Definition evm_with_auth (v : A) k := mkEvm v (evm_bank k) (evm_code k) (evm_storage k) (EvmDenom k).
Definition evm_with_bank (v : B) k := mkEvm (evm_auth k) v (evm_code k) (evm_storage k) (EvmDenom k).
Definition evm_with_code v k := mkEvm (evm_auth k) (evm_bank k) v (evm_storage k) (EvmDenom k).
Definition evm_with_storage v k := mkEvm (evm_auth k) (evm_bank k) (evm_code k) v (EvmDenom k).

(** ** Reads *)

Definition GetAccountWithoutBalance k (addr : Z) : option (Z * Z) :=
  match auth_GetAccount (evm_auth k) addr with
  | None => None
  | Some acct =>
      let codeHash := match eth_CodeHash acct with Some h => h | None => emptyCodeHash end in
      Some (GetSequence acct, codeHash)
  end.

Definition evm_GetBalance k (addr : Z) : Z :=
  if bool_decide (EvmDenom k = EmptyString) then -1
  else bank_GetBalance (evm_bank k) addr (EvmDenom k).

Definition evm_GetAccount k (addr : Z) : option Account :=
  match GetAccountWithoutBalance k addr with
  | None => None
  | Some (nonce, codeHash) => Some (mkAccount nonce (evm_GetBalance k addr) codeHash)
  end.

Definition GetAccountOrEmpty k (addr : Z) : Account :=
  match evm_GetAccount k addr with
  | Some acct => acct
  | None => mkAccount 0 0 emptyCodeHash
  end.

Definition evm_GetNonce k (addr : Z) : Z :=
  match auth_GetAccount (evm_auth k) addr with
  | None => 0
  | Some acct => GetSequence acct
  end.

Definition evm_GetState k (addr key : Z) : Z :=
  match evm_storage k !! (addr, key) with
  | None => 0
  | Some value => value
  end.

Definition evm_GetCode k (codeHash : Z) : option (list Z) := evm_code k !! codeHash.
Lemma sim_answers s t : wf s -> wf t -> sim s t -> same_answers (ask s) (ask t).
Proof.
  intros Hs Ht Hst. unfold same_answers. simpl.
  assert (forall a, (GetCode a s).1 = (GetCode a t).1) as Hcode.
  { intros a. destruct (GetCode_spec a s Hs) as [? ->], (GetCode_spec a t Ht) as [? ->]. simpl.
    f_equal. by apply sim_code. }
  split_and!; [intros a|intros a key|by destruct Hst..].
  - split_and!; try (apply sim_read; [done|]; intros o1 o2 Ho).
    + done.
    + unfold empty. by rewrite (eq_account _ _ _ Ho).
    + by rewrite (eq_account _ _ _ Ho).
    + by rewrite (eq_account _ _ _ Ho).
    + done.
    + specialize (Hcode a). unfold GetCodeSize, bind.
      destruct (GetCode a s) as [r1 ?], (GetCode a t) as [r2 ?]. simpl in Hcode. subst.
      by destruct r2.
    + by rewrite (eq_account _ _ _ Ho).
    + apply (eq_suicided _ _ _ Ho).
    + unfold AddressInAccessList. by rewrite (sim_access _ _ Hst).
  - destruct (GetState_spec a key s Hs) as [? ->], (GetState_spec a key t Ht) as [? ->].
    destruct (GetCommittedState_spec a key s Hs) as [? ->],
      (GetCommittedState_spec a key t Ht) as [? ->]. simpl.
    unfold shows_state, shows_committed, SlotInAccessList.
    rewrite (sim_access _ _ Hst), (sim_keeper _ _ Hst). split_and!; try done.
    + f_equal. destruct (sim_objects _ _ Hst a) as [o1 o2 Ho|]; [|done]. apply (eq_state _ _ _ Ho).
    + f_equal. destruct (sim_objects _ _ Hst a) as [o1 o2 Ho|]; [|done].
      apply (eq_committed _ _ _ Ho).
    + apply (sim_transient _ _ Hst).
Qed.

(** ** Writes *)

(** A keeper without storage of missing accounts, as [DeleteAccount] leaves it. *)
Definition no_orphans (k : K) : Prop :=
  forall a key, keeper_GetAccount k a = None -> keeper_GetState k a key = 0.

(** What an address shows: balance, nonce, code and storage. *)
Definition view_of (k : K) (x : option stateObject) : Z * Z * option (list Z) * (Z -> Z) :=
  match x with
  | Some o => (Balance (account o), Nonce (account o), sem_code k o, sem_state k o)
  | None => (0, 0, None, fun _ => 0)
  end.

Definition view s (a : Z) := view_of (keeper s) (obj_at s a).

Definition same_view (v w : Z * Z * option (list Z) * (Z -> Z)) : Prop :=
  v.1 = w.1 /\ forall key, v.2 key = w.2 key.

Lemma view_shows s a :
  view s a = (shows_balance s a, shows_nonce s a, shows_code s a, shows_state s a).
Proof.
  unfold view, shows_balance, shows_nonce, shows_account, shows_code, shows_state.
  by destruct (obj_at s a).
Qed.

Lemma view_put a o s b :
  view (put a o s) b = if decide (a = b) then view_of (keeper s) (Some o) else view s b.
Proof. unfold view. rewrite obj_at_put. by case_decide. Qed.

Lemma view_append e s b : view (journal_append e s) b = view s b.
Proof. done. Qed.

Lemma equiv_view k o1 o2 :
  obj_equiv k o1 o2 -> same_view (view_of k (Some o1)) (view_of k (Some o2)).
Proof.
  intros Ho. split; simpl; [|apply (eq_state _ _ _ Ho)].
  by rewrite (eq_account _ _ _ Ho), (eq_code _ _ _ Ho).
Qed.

- - -

WHAT NEEDS TO BE DONE >>
Reproduce each line from the records that contains the word "else".

TASK SOLUTION >>
  else bank_GetBalance (evm_bank k) addr (EvmDenom k).
  view (put a o s) b = if decide (a = b) then view_of (keeper s) (Some o) else view s b.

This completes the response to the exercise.